- _Activity_:
Give back the lines of the records exactly, starting at the first and ending at the one with "- exact (acknowledge_fenced".

----------

Lemma transition_fenced operator db db' :
  wf db → fenced db → transition sha256_hex operator db db' → fenced db'.
Proof.
  intros Hwf Hf [Hk|Hop]%transition_attempts; [by eapply fenced_frame|]. destruct Hop as
    [?????? H Hk|????? Hfr H|???? H|???? H|????? H|??? _ H|??????? Hfr H|????? H
    |??????? H|???? H|???????? H|????????? H].
  - eapply fenced_frame; [exact Hk|]. exact (append_fenced _ _ _ _ _ _ _ Hf H).
  - exact (claim_fenced _ _ _ _ _ _ _ Hwf Hf Hfr H).
  - exact (acknowledge_fenced _ _ _ _ _ _ _ Hf H).
  - exact (retry_fenced _ _ _ _ _ _ _ Hf H).
  - exact (block_fenced _ _ _ _ _ _ _ Hf H).
  - exact (resolve_fenced _ _ _ _ _ _ Hf H).
  - exact (reserve_fenced _ _ _ _ _ _ _ _ _ Hwf Hf Hfr H).
  - exact (arm_fenced _ _ _ _ _ _ _ Hf H).
  - unfold complete_invocation in H. exact (complete_fenced _ _ _ _ _ _ _ _ _ _ Hwf Hf H).
  - exact (recover_agents_fenced _ _ _ _ _ _ Hwf Hf H).
  - exact (arm_session_fenced _ _ _ _ _ _ _ _ _ _ Hf H).
  - exact (complete_session_fenced _ _ _ _ _ _ _ _ _ _ _ Hwf Hf H).
Qed.

Lemma reachable_fenced db : reachable sha256_hex db → fenced db.
Proof.
  intros Hr. assert (wf empty_db ∧ fenced empty_db) as Hinit.
  { split; [apply wf_empty|]. by intros i ?%not_elem_of_nil. }
  enough (wf db ∧ fenced db) by tauto. revert Hinit. unfold reachable in Hr.
  induction Hr as [|d1 d2 d3 [op Ht] _ IH]; [done|]. intros [Hwf Hf]. apply IH.
  split; [by eapply transition_safe|by eapply transition_fenced].
Qed.
End transitions.
(* ===== verification/AtMostOnce.v ===== *)
(** * An armed attempt is the last one at its message

    Once an attempt has been armed, either it is still live or its delivery has
    left the queue; without an operator's decision neither changes back.  So no
    other attempt at the same message can be armed, ever. *)

From S2P Require Import Prelude Proto Schema Channels Messages Deliveries.
From S2P Require Import SessionFence Observations Invocations Settlement Sessions.
From S2P Require Import Triggers Auth Seats Lifecycle Safety System Fence Attempts.

(** The delivery has left the queue. *)
Definition closed_row (d : DeliveryRow) : Prop :=
  d_state d = DeliveryState.Blocked ∨ d_state d = DeliveryState.Acknowledged
  ∨ d_state d = DeliveryState.Dead.
Definition key_closed (agent_id : string) (seq : Z) (db : Db) : Prop :=
  ∃ d, d ∈ db.(agent_deliveries) ∧ d_message_seq d = seq ∧ d_agent_id d = agent_id
       ∧ closed_row d.
(** Attempt [x] at the message was armed, and it is the last one. *)
Definition spent (agent_id : string) (seq : Z) (x : string) (db : Db) : Prop :=
  ∃ i, i ∈ db.(invocations) ∧ i_id i = x ∧ i_agent_id i = agent_id ∧ i_message_seq i = seq
       ∧ i_dispatch_armed_at_ms i ≠ None ∧ (armed i ∨ key_closed agent_id seq db).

----------

- _Written answer_:
Lemma transition_fenced operator db db' :
  wf db → fenced db → transition sha256_hex operator db db' → fenced db'.
Proof.
  intros Hwf Hf [Hk|Hop]%transition_attempts; [by eapply fenced_frame|]. destruct Hop as
    [?????? H Hk|????? Hfr H|???? H|???? H|????? H|??? _ H|??????? Hfr H|????? H
    |??????? H|???? H|???????? H|????????? H].
  - eapply fenced_frame; [exact Hk|]. exact (append_fenced _ _ _ _ _ _ _ Hf H).
  - exact (claim_fenced _ _ _ _ _ _ _ Hwf Hf Hfr H).
  - exact (acknowledge_fenced _ _ _ _ _ _ _ Hf H).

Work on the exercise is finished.